INSTRUCTIONS FOR THE TASK: From the records below, extract only the lines running from the line with "end; subst; discriminate." to the line with "apply (proj2 (C3_range_limit", both lines included, reproducing them exactly.

* * *

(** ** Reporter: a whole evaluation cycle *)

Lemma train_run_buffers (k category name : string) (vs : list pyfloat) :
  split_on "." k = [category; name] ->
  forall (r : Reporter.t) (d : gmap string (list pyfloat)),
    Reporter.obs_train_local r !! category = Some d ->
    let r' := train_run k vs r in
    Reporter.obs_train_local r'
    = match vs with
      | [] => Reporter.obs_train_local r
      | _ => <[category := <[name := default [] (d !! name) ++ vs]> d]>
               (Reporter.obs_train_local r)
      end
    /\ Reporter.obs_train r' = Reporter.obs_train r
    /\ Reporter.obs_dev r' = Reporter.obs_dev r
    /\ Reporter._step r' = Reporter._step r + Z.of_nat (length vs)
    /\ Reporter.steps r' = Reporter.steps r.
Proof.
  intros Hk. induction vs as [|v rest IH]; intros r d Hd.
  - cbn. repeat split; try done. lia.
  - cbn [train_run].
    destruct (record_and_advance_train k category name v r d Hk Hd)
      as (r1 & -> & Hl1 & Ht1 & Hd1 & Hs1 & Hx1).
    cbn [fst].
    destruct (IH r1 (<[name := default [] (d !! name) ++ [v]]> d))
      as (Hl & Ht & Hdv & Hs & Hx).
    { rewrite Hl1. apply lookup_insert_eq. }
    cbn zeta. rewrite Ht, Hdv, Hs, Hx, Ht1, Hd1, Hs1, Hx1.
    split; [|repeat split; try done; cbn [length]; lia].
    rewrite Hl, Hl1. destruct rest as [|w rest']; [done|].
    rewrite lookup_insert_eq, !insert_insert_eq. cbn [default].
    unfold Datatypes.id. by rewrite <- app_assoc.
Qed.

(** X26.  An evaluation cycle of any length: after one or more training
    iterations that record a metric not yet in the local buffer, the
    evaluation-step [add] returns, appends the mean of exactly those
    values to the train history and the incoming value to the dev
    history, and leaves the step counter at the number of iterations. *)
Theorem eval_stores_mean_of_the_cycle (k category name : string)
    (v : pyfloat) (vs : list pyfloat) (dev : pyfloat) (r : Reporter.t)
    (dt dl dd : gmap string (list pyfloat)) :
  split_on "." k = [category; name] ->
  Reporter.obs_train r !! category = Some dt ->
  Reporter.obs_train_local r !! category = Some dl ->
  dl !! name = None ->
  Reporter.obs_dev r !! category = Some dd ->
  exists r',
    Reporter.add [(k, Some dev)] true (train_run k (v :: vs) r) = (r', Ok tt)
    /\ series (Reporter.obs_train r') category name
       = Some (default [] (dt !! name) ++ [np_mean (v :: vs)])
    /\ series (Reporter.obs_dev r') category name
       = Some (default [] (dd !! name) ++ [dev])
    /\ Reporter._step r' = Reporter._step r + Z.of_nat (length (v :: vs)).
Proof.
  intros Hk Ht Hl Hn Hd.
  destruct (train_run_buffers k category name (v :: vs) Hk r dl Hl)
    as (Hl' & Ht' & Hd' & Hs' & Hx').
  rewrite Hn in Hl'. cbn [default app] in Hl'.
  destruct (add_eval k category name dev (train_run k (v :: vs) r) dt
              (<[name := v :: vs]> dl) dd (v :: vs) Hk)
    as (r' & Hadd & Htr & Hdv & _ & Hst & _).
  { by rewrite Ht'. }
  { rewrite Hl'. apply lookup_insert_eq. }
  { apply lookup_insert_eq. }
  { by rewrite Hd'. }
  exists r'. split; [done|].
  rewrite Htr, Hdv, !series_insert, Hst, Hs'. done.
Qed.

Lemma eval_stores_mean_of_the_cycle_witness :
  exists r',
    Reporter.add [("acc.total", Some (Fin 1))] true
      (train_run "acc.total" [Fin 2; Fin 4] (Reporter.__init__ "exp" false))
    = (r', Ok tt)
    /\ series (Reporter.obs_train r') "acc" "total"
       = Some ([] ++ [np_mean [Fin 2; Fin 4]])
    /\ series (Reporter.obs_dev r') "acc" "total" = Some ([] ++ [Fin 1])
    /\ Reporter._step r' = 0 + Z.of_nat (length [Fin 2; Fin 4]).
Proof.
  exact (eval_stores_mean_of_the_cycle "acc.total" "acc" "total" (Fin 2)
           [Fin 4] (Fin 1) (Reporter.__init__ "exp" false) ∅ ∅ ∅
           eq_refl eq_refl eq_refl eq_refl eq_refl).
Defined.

* * *

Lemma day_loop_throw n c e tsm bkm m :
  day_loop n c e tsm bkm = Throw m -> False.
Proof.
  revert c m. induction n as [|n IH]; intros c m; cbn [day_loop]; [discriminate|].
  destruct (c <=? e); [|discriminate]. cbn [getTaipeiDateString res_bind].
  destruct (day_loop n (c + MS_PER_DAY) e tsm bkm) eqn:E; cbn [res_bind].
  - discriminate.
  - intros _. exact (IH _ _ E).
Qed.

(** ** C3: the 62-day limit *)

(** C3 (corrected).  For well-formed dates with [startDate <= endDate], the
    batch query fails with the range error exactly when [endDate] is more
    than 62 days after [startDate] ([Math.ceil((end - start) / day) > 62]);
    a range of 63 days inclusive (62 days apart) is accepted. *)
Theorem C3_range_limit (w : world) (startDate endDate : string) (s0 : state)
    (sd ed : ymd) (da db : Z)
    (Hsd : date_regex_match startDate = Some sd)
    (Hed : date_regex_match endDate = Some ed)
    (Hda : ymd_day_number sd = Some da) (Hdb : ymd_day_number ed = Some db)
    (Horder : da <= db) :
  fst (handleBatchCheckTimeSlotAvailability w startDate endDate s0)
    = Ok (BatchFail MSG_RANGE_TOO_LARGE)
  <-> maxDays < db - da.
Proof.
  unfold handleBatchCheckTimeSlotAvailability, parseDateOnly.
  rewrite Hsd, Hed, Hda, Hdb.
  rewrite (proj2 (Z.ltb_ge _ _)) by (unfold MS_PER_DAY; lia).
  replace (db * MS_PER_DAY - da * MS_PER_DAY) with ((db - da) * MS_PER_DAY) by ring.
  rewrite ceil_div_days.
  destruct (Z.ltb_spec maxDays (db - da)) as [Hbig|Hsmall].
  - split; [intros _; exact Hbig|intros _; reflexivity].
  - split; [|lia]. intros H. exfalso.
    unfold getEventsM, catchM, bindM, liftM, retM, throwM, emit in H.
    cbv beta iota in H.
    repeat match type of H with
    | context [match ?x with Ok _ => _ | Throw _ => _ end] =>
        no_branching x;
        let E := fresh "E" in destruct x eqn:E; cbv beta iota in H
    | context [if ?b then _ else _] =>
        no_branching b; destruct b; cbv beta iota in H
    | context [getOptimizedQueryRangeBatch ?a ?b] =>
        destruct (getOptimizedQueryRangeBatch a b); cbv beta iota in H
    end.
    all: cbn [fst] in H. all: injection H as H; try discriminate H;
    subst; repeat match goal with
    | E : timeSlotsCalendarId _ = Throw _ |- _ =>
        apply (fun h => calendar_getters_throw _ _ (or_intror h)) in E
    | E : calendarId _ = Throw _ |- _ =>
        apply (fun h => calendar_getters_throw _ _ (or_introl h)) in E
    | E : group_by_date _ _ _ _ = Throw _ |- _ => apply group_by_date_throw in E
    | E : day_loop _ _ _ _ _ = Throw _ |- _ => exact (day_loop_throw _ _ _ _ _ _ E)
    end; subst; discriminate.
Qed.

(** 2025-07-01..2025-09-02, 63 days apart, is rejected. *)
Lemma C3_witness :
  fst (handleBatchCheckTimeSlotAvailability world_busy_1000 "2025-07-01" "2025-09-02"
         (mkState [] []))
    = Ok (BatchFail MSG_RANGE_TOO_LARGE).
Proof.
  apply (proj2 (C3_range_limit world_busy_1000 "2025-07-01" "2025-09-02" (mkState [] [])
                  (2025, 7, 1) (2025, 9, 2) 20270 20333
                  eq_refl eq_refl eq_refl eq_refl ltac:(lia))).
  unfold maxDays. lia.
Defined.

* * *

THE COMPLETED TASK:
    end; subst; discriminate.
Qed.

(** 2025-07-01..2025-09-02, 63 days apart, is rejected. *)
Lemma C3_witness :
  fst (handleBatchCheckTimeSlotAvailability world_busy_1000 "2025-07-01" "2025-09-02"
         (mkState [] []))
    = Ok (BatchFail MSG_RANGE_TOO_LARGE).
Proof.
  apply (proj2 (C3_range_limit world_busy_1000 "2025-07-01" "2025-09-02" (mkState [] [])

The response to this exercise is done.